TEM evidences for factors affecting the genesis of carbon species on bare and K-promoted Nu/MgO catalysts during dry reforming of methane

The structure and morphology of carbon species generated under dry reforming of methane (DRM) at 650 and 800°C on `bare' and `K-doped' Ni/MgO catalysts have been comparatively investigated by Transmission Electron Microscopy (TEM) analyses of `used' samples. K-addition (Kat/Niat, 0.125) strongly improves the resistance of the Ni/MgO catalyst to coking and sintering phenomena at any temperature. At 650°C, an extensive formation of filamentous (whisker carbon) carbon species on bare Ni/MgO catalyst causes the detachment of a large number of Ni particles from the support with a consequent destruction of the structure and remarkable sintering phenomena of the active phase.
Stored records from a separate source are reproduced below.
(* ===== verification/Buffer.v ===== *)
(** Buffer handles, reference counts and the mapping of offsets to segments:
    [odp_buffer_inlines.h]. *)

From S2P Require Import Prelude Pool PoolProofs PoolCreate.

Open Scope Z_scope.
Open Scope c_scope.

Module Buffer.
Import Pool PoolCreate.

Definition ODP_SEGMENT_INVALID : Z := 0.
Definition ODP_SEG_INDEX_MASK : Z := 0x7.
Definition ODP_SEG_ADDR_MASK : Z := 0xfffffffffffffff8.

(** * Handles *)

(** The bit fields of [odp_buffer_bits_t] (little-endian layout). *)
Definition bits_seg (handle : Z) : Z := handle & 0x7.
Definition bits_index (handle : Z) : Z := Z.shiftr handle 3 & (2 ^ 25 - 1).
Definition bits_pool_id (handle : Z) : Z := Z.shiftr handle 28 & 0xf.

(** The number of buffers asked for, [params.buf.num] of the union. *)
Definition param_num (p : pool_param) : Z :=
  match p with
  | POOL_BUFFER num _ _ => num
  | POOL_PACKET num _ _ _ => num
  | POOL_TIMEOUT num => num
  | POOL_OTHER _ => 0
  end.

(** [validate_buf] on the header a handle points to; [true] for non-NULL. *)
Definition validate_buf (tbl : list pool_entry) (hdr : buffer_hdr) : option bool :=
  let handle := h_handle hdr in
  if negb (bits_seg handle =? 0) || (bits_pool_id handle >=? ODP_CONFIG_POOLS)
  then Some false
  else
    e ← zget tbl (bits_pool_id handle);
    if e_pool_shm e =? ODP_SHM_INVALID then Some false
    else
      let buf_stride := c_buf_stride (p_cfg (e_pool e)) `div` ODP_CACHE_LINE_SIZE in
      if negb (bits_index handle `mod` buf_stride =? 0)
         || (bits_index handle `div` buf_stride >=? param_num (e_params e))
      then Some false
      else Some (negb (h_allocator hdr =? ODP_FREEBUF)).

(** * Reference counts: the new counter and the value returned *)

Definition odp_buffer_incr_refcount (ref_count val : Z) : Z * Z :=
  (ref_count +u32 val, ref_count +u32 val).

Definition odp_buffer_decr_refcount (ref_count val : Z) : Z * Z :=
  let tmp := ref_count in
  let ref_count := ref_count -u32 val in
  if tmp <? val then (ref_count +u32 (val - tmp), 0)
  else (ref_count, tmp -u32 val).

(** * Segments *)

(** [buffer_map]: the address of [offset] and the bytes from there to the end
    of its segment or to [limit].  [None]: a division by a zero segment size or
    a segment index outside [addr\[\]]. *)
Definition buffer_map (buf : buffer_hdr) (offset limit : Z) : option (Z * Z) :=
  if h_segsize buf =? 0 then None
  else
    let '(seg_index, seg_offset) :=
      if offset <? h_segsize buf then (0, offset)
      else (offset `div` h_segsize buf, offset `mod` h_segsize buf) in
    let buf_left := limit -u32 offset in
    let seglen :=
      if seg_offset +u32 buf_left <=? h_segsize buf then buf_left
      else h_segsize buf - seg_offset in
    a ← zget (h_addr buf) seg_index;
    Some (seg_offset + a, seglen).

(** A segment handle: the block address with the index in its low bits. *)
Definition seg_handle (a i : Z) : Z := Z.lor a i.

Definition segment_next (buf : buffer_hdr) (seg : Z) : option Z :=
  let seg_index := u8 ((seg +u64 1) & ODP_SEG_INDEX_MASK) in
  if (seg =? ODP_SEGMENT_INVALID) || (seg_index >? h_segcount buf -u32 1)
  then Some ODP_SEGMENT_INVALID
  else a ← zget (h_addr buf) seg_index; Some (seg_handle a seg_index).

(** [segment_map]: [Some None] for NULL, else the address and [*seglen]. *)
Definition segment_map (buf : buffer_hdr) (seg limit hr : Z) : option (option (Z * Z)) :=
  let seg_index := u8 (seg & ODP_SEG_INDEX_MASK) in
  let seg_addr := seg & ODP_SEG_ADDR_MASK in
  if seg_index >=? h_segcount buf then Some None
  else
    a ← zget (h_addr buf) seg_index;
    if negb (seg_addr =? a) then Some None
    else
      let segsize := h_segsize buf in
      let seg_offset := seg_index *u32 segsize in
      let limit := limit +u32 hr in
      if (hr >=? seg_offset +u32 segsize) || (seg_offset >? limit) then Some None
      else
        let '(seg_addr, seg_offset) :=
          if hr >? seg_offset
          then (seg_addr + hr `mod` segsize, seg_offset +u32 hr `mod` segsize)
          else (seg_addr, seg_offset) in
        let buf_left := limit -u32 seg_offset in
        let seglen :=
          if buf_left <? segsize then buf_left
          else if seg_offset >=? segsize then segsize else segsize - seg_offset in
        Some (Some (seg_addr, seglen)).

(** ** Handles decode to what was encoded *)

Lemma bits_split p i : 0 <= p < 2 ^ 4 -> 0 <= i < 2 ^ 25 ->
  Z.lor (Z.shiftl p 28) (Z.shiftl i 3) = i * 2 ^ 3 + p * 2 ^ 28.
Proof.
  intros Hp Hi. rewrite !Z.shiftl_mul_pow2, Z.lor_comm by lia. apply lor_disjoint; lia.
Qed.

Lemma encode_decode pool_id mdata hdr :
  let h := encode_handle pool_id mdata hdr in
  bits_seg h = 0 /\ bits_index h = ((hdr - mdata) `div` 64) `mod` 2 ^ 25 /\
  bits_pool_id h = pool_id `mod` 2 ^ 4.
Proof.
  unfold encode_handle, bits_seg, bits_index, bits_pool_id, ODP_CACHE_LINE_SIZE.
  set (p := pool_id `mod` 2 ^ 4). set (i := ((hdr - mdata) `div` 64) `mod` 2 ^ 25).
  assert (0 <= p < 2 ^ 4) by (apply Z.mod_pos_bound; lia).
  assert (0 <= i < 2 ^ 25) by (apply Z.mod_pos_bound; lia).
  rewrite bits_split by done. change 7 with (2 ^ 3 - 1). change 15 with (2 ^ 4 - 1).
  rewrite !land_pow2_mask, !Z.shiftr_div_pow2 by lia. clearbody p i. cint.
Qed.

(** A buffer is valid exactly when it is allocated and its number is below
    the count the pool was created for.  Header [k] of a slot in use passes
    [validate_buf] if and only if [k < num] and it is not free; a packet pool has
    [num + 1] headers and keeps number 0 for itself, so its last packet, header
    [num], is always reported invalid. *)
Theorem validate_buf_spec (tbl : list pool_entry) (e : pool_entry) (i : nat) (hdr : buffer_hdr)
    (mdata stride k : Z) :
  tbl !! i = Some e -> Z.of_nat i < ODP_CONFIG_POOLS -> e_pool_shm e <> ODP_SHM_INVALID ->
  stride_ok stride -> c_buf_stride (p_cfg (e_pool e)) = stride ->
  0 <= k -> k * (stride `div` 64) < 2 ^ 25 ->
  h_handle hdr = encode_handle (Z.of_nat i) mdata (mdata + k * stride) ->
  validate_buf tbl hdr =
    Some ((k <? param_num (e_params e)) && negb (h_allocator hdr =? ODP_FREEBUF)).
Proof.
  intros Hi Hin Hshm [Hs Hm] Hstr Hk Hmax Hh. unfold validate_buf. rewrite Hh.
  destruct (encode_decode (Z.of_nat i) mdata (mdata + k * stride)) as (-> & -> & ->).
  unfold ODP_CONFIG_POOLS, ODP_CACHE_LINE_SIZE in *. apply Z.mod_divide in Hm as [c Hc]; [|lia].
  assert (stride `div` 64 = c) as Hd by (rewrite Hc; apply Z.div_mul; lia). rewrite Hd in Hmax.
  replace (mdata + k * stride - mdata) with (k * c * 64) by (rewrite Hc; lia).
  rewrite Z.div_mul, (Z.mod_small (k * c)), (Z.mod_small (Z.of_nat i)) by lia.
  simpl negb. cbn [orb]. replace (Z.of_nat i >=? 16) with false
    by (symmetry; rewrite Z.geb_leb; apply Z.leb_gt; lia).
  rewrite zget_of_nat, Hi. cbn [mbind option_bind]. rewrite Hstr, Hd.
  destruct (e_pool_shm e =? ODP_SHM_INVALID) eqn:E; zbool; [done|].
  rewrite Z.mod_mul, Z.div_mul by lia. simpl.
  rewrite Z.geb_leb, Z.leb_antisym. by destruct (k <? _).
Qed.

(** The last packet of a pool of four, allocated, in the first slot. *)
Definition demo_entry : pool_entry :=
  Entry "p"%string (POOL_PACKET 4 0 0 0) 7 true false 0x10000 0 64 0 0
    (set_cfg (Cfg 0 ODP_EVENT_PACKET false false 4 1792 1792 2 1 128 64 0 192 320 0x12440)
       (e_pool (init_entry 0))).
Definition demo_hdr (k : Z) : buffer_hdr :=
  set_h_allocator 0 (new_hdr abi64 (Geom false 128 64 5 1792 1792 64 320 0 0) ODP_EVENT_PACKET 0 1792
    0x12440 (0x12440 + k * 320) 0).

Lemma validate_buf_spec_witness :
  validate_buf (demo_entry :: tail odp_pool_init_global) (demo_hdr 4) = Some false /\
  validate_buf (demo_entry :: tail odp_pool_init_global) (demo_hdr 3) = Some true.
Proof.
  split.
  - rewrite (validate_buf_spec _ demo_entry 0 (demo_hdr 4) 0x12440 320 4);
      [reflexivity..|done|done|reflexivity|lia|reflexivity|reflexivity].
  - rewrite (validate_buf_spec _ demo_entry 0 (demo_hdr 3) 0x12440 320 3);
      [reflexivity..|done|done|reflexivity|lia|reflexivity|reflexivity].
Defined.

(** ** Reference counts *)

(** Reference counting never goes below zero: decrementing by more than the
    count leaves it at 0 and returns 0; otherwise both helpers add or subtract
    exactly, as long as the sum fits 32 bits. *)
Lemma refcount_spec (r v : Z) :
  is_u32 r -> is_u32 v ->
  odp_buffer_decr_refcount r v = (Z.max 0 (r - v), Z.max 0 (r - v)) /\
  (r + v < 2 ^ 32 -> odp_buffer_incr_refcount r v = (r + v, r + v)).
Proof.
  unfold odp_buffer_decr_refcount, odp_buffer_incr_refcount. intros Hr Hv. split.
  - if_case; f_equal; cint.
  - intros H. f_equal; cint.
Qed.

End Buffer.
Considerably lower amounts of carbon deposits with a shell-like (encapsulating carbon) morphology, forming at 800°C on both catalysts, point to the Bouduard reaction as the main route of carbon deposition on Ni-based catalysts during DRM. The electronic effect induced by potassium on the active phase of the Ni/MgO system, timely monitored by a rise in Eapp of DRM from 50 to 70 kJ/mol, markedly hinders the rate of coking also affecting the morphology of carbon whiskers, by inhibiting the processes of C diffusion and nucleation across Ni particles under steady-state conditions.